Stored items
-- -- --

(** The slots a client gets for a new entry. *)
Inductive granted (m : uDepotMap) (h : Z) : nat -> Prop :=
  | granted_lookup p : lookup m h = (ENODATA, Some p) -> granted m h p
  | granted_next_free p : next_free m h = (0, Some p) -> granted m h p.

Inductive map_step (m : uDepotMap) : bag_op -> uDepotMap -> Prop :=
  | step_insert h kvs g p :
      granted m h p -> 0 < kvs -> valid_pba g ->
      map_step m (Add (hash_to_keyfp_ m h, Z.min kvs MAX_KV_SIZE, g)) (insert m p h kvs g)
  | step_update h kvs g p :
      found m h p -> 0 < kvs -> valid_pba g ->
      map_step m (Replace (hash_to_keyfp_ m h, kv_size (ent m p), pba (ent m p))
                    (hash_to_keyfp_ m h, Z.min kvs MAX_KV_SIZE, g))
        (update_inplace m p h kvs g)
  | step_remove h g p :
      found m h p -> valid_pba g ->
      map_step m (Del (hash_to_keyfp_ m h, kv_size (ent m p), pba (ent m p))) (remove m p g).

(** The occupancy counters count live entries by home bucket modulo the number
    of counters, as 64-bit words. *)
Definition home_count (m : uDepotMap) (i : nat) : Z :=
  Z.of_nat (length (filter
    (fun t => used_entry_idx m (fp_of t) = i) (entries m))).

Definition counters_exact (m : uDepotMap) : Prop :=
  forall i, (i < length (used_entry_nr_m m))%nat ->
    used_entry_nr_m m !! i = Some (u64 (home_count m i)).

Record map_inv (m : uDepotMap) : Prop := {
  inv_wf : map_wf m;
  inv_chained : chained m;
  inv_counters : counters_exact m;
}.

(** The loop [for (p = lookup(h); p; p = next(p, h))] as the list it visits;
    a bucket has [BUCKET] slots, which bounds the iterations. *)
Fixpoint next_list (fuel : nat) (m : uDepotMap) (h : Z) (p : nat) : list nat :=
  p :: match fuel with
       | O => []
       | S fuel' =>
           match next m (Some p) h with
           | None => []
           | Some q => next_list fuel' m h q
           end
       end.

Definition found_list (m : uDepotMap) (h : Z) : list nat :=
  match lookup m h with
  | (0, Some p) => next_list BUCKET m h p
  | _ => []
  end.

(** ** Counters *)

Lemma used_entry_idx_keyfp (m : uDepotMap) (h : Z) :
  map_wf m -> used_entry_idx m (hash_to_keyfp_ m h) = used_entry_idx m h.
Proof.
  intros Hwf. unfold used_entry_idx. rewrite !hash_to_hb_wrap, hash_to_keyfp_wrap by done.
  destruct (wf_bits _ Hwf). rewrite wrap_narrow; [done|]. unfold KEYTAG_BITS. lia.
Qed.

Lemma used_entry_idx_range (m : uDepotMap) (h : Z) :
  map_wf m -> (used_entry_idx m h < length (used_entry_nr_m m))%nat.
Proof.
  intros Hwf. pose proof (wf_counters _ Hwf) as Hc. unfold used_entry_idx.
  pose proof (Z.mod_pos_bound (hash_to_hb_ m h) (Z.of_nat (length (used_entry_nr_m m)))).
  unfold HOP_SCOTCH_LOCK_NR in Hc. lia.
Qed.

Lemma wrap_add_l (b x y : Z) : wrap b (wrap b x + y) = wrap b (x + y).
Proof. unfold wrap. by rewrite Zplus_mod_idemp_l. Qed.

(** One counter moves by [d] when the bag's count of its class moves by [d]. *)
Lemma counters_step (m m' : uDepotMap) (d h : Z) :
  counters_exact m ->
  used_entry_nr_m m' =
    alter (fun c => u64 (c + d)) (used_entry_idx m h) (used_entry_nr_m m) ->
  (forall i, home_count m' i =
     home_count m i + if decide (used_entry_idx m h = i) then d else 0) ->
  counters_exact m'.
Proof.
  intros Hc Hu Hcount i Hi. rewrite Hu, length_alter in Hi.
  rewrite Hu, Hcount. specialize (Hc i Hi). case_decide as Hd.
  - rewrite Hd. rewrite list_lookup_alter_eq, Hc. simpl. by rewrite wrap_add_l.
  - rewrite list_lookup_alter_ne by done. by rewrite Z.add_0_r.
Qed.

Lemma home_count_cons (m m' : uDepotMap) (t : triple) (l : list triple) (i : nat) :
  entries m' ≡ₚ t :: l -> (forall h, used_entry_idx m' h = used_entry_idx m h) ->
  home_count m' i =
  Z.of_nat (length (filter (fun t => used_entry_idx m (fp_of t) = i) l))
  + if decide (used_entry_idx m (fp_of t) = i) then 1 else 0.
Proof.
  intros Hp Hidx. unfold home_count.
  rewrite (list_filter_iff _ (fun t => used_entry_idx m (fp_of t) = i))
    by (intros; by rewrite Hidx).
  rewrite Hp, filter_cons. case_decide; simpl; lia.
Qed.

(** ** Steps preserve the invariants *)

Lemma found_matches (m : uDepotMap) (h : Z) (p : nat) :
  map_wf m -> found m h p -> matches m h p.
Proof.
  intros Hwf. induction 1 as [p Hl|p q _ _ Hn].
  - destruct (lookup_cases m Hwf h) as [(q & Hq & Hm & _)|[(q & Hq & _)|[Hq _]]];
      by rewrite Hl in Hq; simplify_eq.
  - pose proof (next_cases m Hwf h p) as Hc. rewrite Hn in Hc. by destruct Hc as (_ & ? & _).
Qed.

Lemma granted_free (m : uDepotMap) (h : Z) (p : nat) :
  map_wf m -> granted m h p -> free_slot m h p.
Proof.
  intros Hwf. destruct 1 as [p Hl|p Hl].
  - destruct (lookup_cases m Hwf h) as [(q & Hq & _)|[(q & Hq & Hf & _)|[Hq _]]];
      by rewrite Hl in Hq; simplify_eq.
  - destruct (next_free_cases m Hwf h) as [(q & Hq & Hf)|[Hq _]];
      by rewrite Hl in Hq; simplify_eq.
Qed.

(** Insertion moves the counter of its bucket with the bag. *)
Lemma insert_counters (m : uDepotMap) (h kvs g : Z) (p : nat) :
  map_wf m -> counters_exact m -> free_slot m h p -> 0 < kvs -> valid_pba g ->
  counters_exact (insert m p h kvs g) /\
  entries (insert m p h kvs g) ≡ₚ (hash_to_keyfp_ m h, Z.min kvs MAX_KV_SIZE, g) :: entries m.
Proof.
  intros Hwf Hcnt Hf Hk Hg. pose proof (insert_entries m Hwf p h kvs g Hf ltac:(lia) Hg) as He.
  rewrite (proj2 (Z.ltb_lt 0 kvs)) in He by done. simpl in He. split; [|done].
  apply (counters_step m _ 1 h); [done|done|]. intros i.
  rewrite (home_count_cons m _ _ _ i He).
  - change (fp_of (?x, _, _)) with x. by rewrite used_entry_idx_keyfp.
  - intros h'. unfold used_entry_idx. simpl. by rewrite length_alter.
Qed.

Section Steps.
Context (m : uDepotMap) (Hinv : map_inv m).

Local Lemma Hwf : map_wf m.
Proof. apply Hinv. Qed.

Lemma insert_step (h kvs g : Z) (p : nat) :
  free_slot m h p -> 0 < kvs -> valid_pba g ->
  map_inv (insert m p h kvs g) /\
  entries (insert m p h kvs g) ≡ₚ (hash_to_keyfp_ m h, Z.min kvs MAX_KV_SIZE, g) :: entries m.
Proof.
  intros Hf Hk Hg. pose proof (inv_counters m Hinv) as Hcnt.
  destruct (insert_counters m h kvs g p Hwf Hcnt Hf Hk Hg) as [Hcnt' He]. split; [|done].
  pose proof (inv_chained m Hinv).
  split; [|apply insert_chained; auto using Hwf; lia|done].
  destruct Hf as (Hin & _ & _). apply insert_wf; auto using Hwf; lia.
Qed.

Lemma update_inplace_step (h kvs g : Z) (p : nat) :
  matches m h p -> 0 < kvs -> valid_pba g ->
  map_inv (update_inplace m p h kvs g) /\
  bag_step (entries m)
    (Replace (hash_to_keyfp_ m h, kv_size (ent m p), pba (ent m p))
       (hash_to_keyfp_ m h, Z.min kvs MAX_KV_SIZE, g))
    (entries (update_inplace m p h kvs g)).
Proof.
  intros Hm Hk Hg.
  destruct (update_inplace_entries m Hwf p h kvs g Hm Hk Hg) as (rest & He & He').
  split; [|by eapply bag_replace]. destruct Hinv as [_ Hch Hcnt]. split.
  - apply update_inplace_wf; auto using Hwf; lia.
  - apply update_inplace_chained; auto using Hwf; lia.
  - intros i Hi. rewrite (home_count_cons m _ _ _ i He') by done.
    change (used_entry_nr_m (update_inplace m p h kvs g)) with (used_entry_nr_m m).
    rewrite (Hcnt i Hi), (home_count_cons m m _ _ i He) by done. done.
Qed.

-- -- --

Required work
From the records above, transcribe without alteration every line from the one with "intros Hwf. unfold" to the one with "intros Hwf. pose", inclusive.

Exercise response
  intros Hwf. unfold used_entry_idx. rewrite !hash_to_hb_wrap, hash_to_keyfp_wrap by done.
  destruct (wf_bits _ Hwf). rewrite wrap_narrow; [done|]. unfold KEYTAG_BITS. lia.
Qed.

Lemma used_entry_idx_range (m : uDepotMap) (h : Z) :
  map_wf m -> (used_entry_idx m h < length (used_entry_nr_m m))%nat.
Proof.
  intros Hwf. pose proof (wf_counters _ Hwf) as Hc. unfold used_entry_idx.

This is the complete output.